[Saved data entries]
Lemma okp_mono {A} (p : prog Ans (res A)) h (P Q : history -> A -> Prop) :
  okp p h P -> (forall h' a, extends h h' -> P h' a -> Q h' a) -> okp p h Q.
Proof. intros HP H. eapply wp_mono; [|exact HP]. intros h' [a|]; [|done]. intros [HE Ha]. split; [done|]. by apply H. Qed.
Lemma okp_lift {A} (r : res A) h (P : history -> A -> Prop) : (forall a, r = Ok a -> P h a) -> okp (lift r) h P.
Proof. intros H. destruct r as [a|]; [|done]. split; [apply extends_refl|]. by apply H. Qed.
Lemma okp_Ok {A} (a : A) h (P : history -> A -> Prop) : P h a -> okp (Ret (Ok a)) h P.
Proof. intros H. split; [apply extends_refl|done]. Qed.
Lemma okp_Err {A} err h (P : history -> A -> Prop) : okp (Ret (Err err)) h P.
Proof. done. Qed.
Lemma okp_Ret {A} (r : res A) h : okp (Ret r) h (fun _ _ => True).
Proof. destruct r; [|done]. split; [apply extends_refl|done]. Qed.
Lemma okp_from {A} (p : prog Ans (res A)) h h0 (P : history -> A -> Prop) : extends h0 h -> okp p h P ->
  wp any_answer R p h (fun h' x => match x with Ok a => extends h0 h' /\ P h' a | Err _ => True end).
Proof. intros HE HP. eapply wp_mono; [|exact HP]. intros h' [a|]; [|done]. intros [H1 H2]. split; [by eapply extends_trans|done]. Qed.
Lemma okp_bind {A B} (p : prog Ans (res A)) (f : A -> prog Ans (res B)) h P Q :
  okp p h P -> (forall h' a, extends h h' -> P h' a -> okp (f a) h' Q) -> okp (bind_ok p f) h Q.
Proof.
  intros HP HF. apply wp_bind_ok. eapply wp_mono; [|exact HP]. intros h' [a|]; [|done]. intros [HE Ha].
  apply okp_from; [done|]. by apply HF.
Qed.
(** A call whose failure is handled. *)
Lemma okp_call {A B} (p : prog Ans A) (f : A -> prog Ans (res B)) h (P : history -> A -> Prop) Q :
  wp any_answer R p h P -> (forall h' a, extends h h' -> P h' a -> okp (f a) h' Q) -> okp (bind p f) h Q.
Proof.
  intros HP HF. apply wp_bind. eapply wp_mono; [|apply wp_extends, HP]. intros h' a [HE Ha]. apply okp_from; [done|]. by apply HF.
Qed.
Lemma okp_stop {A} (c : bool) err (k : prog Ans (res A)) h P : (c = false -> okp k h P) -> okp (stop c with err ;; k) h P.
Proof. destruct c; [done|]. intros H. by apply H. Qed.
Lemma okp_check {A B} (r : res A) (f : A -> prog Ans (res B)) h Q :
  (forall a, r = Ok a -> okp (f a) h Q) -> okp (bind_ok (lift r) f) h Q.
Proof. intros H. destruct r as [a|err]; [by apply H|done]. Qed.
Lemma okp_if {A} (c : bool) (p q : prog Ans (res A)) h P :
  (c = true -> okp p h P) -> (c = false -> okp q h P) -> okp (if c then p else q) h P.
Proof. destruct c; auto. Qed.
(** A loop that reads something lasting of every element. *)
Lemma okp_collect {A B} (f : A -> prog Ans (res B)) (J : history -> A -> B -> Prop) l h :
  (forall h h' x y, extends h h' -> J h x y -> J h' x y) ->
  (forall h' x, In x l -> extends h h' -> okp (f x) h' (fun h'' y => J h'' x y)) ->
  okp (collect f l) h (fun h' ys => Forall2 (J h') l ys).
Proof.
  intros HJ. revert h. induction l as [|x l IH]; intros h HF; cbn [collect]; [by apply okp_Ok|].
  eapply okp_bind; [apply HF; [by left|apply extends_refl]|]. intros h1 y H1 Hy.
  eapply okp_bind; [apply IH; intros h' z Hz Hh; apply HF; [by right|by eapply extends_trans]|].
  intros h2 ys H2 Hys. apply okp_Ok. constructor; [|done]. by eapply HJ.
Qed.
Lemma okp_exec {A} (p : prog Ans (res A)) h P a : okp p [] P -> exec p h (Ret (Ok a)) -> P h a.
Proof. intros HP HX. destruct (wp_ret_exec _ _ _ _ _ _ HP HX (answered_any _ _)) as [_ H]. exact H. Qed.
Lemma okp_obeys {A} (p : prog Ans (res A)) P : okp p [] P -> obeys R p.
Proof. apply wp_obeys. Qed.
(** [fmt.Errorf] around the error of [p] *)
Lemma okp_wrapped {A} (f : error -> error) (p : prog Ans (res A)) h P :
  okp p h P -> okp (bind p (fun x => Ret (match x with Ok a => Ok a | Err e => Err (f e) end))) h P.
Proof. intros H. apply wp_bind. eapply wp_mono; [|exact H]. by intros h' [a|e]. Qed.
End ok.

Action item:
Check the entries above for the word "false" and copy every line where it turns up.

Task answer:
Lemma okp_stop {A} (c : bool) err (k : prog Ans (res A)) h P : (c = false -> okp k h P) -> okp (stop c with err ;; k) h P.
  (c = true -> okp p h P) -> (c = false -> okp q h P) -> okp (if c then p else q) h P.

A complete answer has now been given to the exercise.